The College of Arts and Sciences invites you to the 2016-2017 Full Professor Lecture Series. The second lecture in the series, "The Social Determinants of Reference, or, How I Learned to Stop Worrying and Love Metaphysics” will be given by Louis deRosset, Professor and Chair, Department of Philosophy, on Wednesday, November 30, at 4:00 p.m. in the Waterman Memorial Lounge.
We metaphysicians often have very little idea what we are talking about. We are in good company: Newton and Leibniz did not have any very good idea of what functions, fluxions, and differentials were, and Marco Polo introduced the island of Madagascar to Europeans without realizing it was an island. How, though, do we manage to talk about some particular thing when we are radically mistaken about its nature? The surprising answer, in brief, is that we get lucky. We benefit from being in the right social position, even when we acquire that position as a result of future reactions to what we say now. This is what makes the world safe for metaphysicians, discoverers of calculus, and other clueless theorizers.
Louis deRosset started his career at UVM in 2005. He is a philosopher working in metaphysics, philosophical logic, and philosophy of language. He is especially interested in the metaphysics of reduction and explanation. He is the recipient of the 2013 Sanders Prize in Metaphysics and the author of many papers. He is now writing a book on grounding.

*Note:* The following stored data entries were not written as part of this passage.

Lemma toWordSize_spec_witness :
  0 <= 100 <= MaxUint64 - 31 /\
  u64 (100 + 31) = 100 + 31 /\ toWordSize 100 = (100 + 31) / 32 /\
  isCeilDiv 100 32 (toWordSize 100).
Proof.
  assert (H : 0 <= 100 <= MaxUint64 - 31) by (unfold MaxUint64; lia).
  split; [exact H |].
  destruct toWordSize_spec as (_ & _ & _ & Hlow & _). exact (Hlow 100 H).
Defined.

(** ** Classification by bit mask *)

Lemma delegation_mask_bits (x : Z) :
  0 <= x < 256 ->
  negb (Z.land x (Z.lor TxFeeDelegationBitMask TxFeeDelegationWithRatioBitMask) =? 0)
  = negb (Z.land x TxFeeDelegationBitMask =? 0)
    || negb (Z.land x TxFeeDelegationWithRatioBitMask =? 0).
Proof.
  intros Hx.
  apply (forallb_below 256
    (fun x => Bool.eqb
       (negb (Z.land x (Z.lor TxFeeDelegationBitMask
                          TxFeeDelegationWithRatioBitMask) =? 0))
       (negb (Z.land x TxFeeDelegationBitMask =? 0)
        || negb (Z.land x TxFeeDelegationWithRatioBitMask =? 0))))
    in Hx; [apply Bool.eqb_prop; exact Hx | vm_compute; reflexivity].
Qed.

(** C5, as stated, fails: tag [0x0B] (the value-transfer family with both
    delegation bits set) is outside the Ethereum-typed space and is
    classified as fee-delegated, although not exactly one bit is set. *)
Lemma IsFeeDelegatedTransaction_both_bits :
  isU16 11 /\
  hasFeeDelegationBit 11 = true /\ hasFeeDelegationWithRatioBit 11 = true /\
  IsEthTypedTransaction 11 = false /\
  IsFeeDelegatedTransaction 11 = true /\
  IsFeeDelegatedTransaction 11
    <> xorb (hasFeeDelegationBit 11) (hasFeeDelegationWithRatioBit 11)
       && negb (IsEthTypedTransaction 11).
Proof.
  unfold isU16. repeat split; try reflexivity; try lia.
  vm_compute. discriminate.
Qed.
(** * Hierholzer's algorithm for Euler tours (hierholzer.py)

    A shallow embedding of [hierholzer_tour] and [hierholzer] and the
    verification of the tour they build.

    The adjacency store of the Python program is a dict from vertex
    labels to lists of vertex labels.  In the first model it is a [gmap]
    that is threaded through a state and exception monad: the working
    copy that [hierholzer] makes and consumes.  The second model keeps
    the objects of the program in a store with references, so that the
    Graph and its deep copy are different objects of one store; it is
    related to the first by a simulation.

    The two loops are defined by recursion on a budget that is computed
    from the store; the budget is proved never to run out. *)

From stdpp Require Import gmap strings list fin_maps.

(** * The model *)

(** ** Data model *)

(** The Python exceptions the program can raise: [d[k]] on a missing key,
    [l.pop()] on an empty list (and [l[0]] on an empty list), and
    [l.remove(x)] when [x] does not occur in [l]; [TypeError] stands for
    the use of an object that is not of the expected kind. *)
Inductive exn : Type :=
  | KeyError
  | IndexError
  | ValueError
  | TypeError.

(** The outcome of a run.  [OutOfFuel] only exists because the two loops
    are defined by recursion on a step budget; it is proved unreachable. *)
Inductive outcome (A : Type) : Type :=
  | Ok (a : A)
  | Raise (e : exn)
  | OutOfFuel.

A recording of the lecture will be made available at the online media blog http://blog.uvm.edu/compute-cas-media/ and eventually at the College of Arts and Sciences website. Information: 656-3166
The College of Arts and Sciences Full Professor Lecture Series was designed to give newly promoted faculty an opportunity to share with the university community a single piece of research or overview of research trajectory meant to capture the spark of intellectual excitement that has resulted in their achieving full professor rank.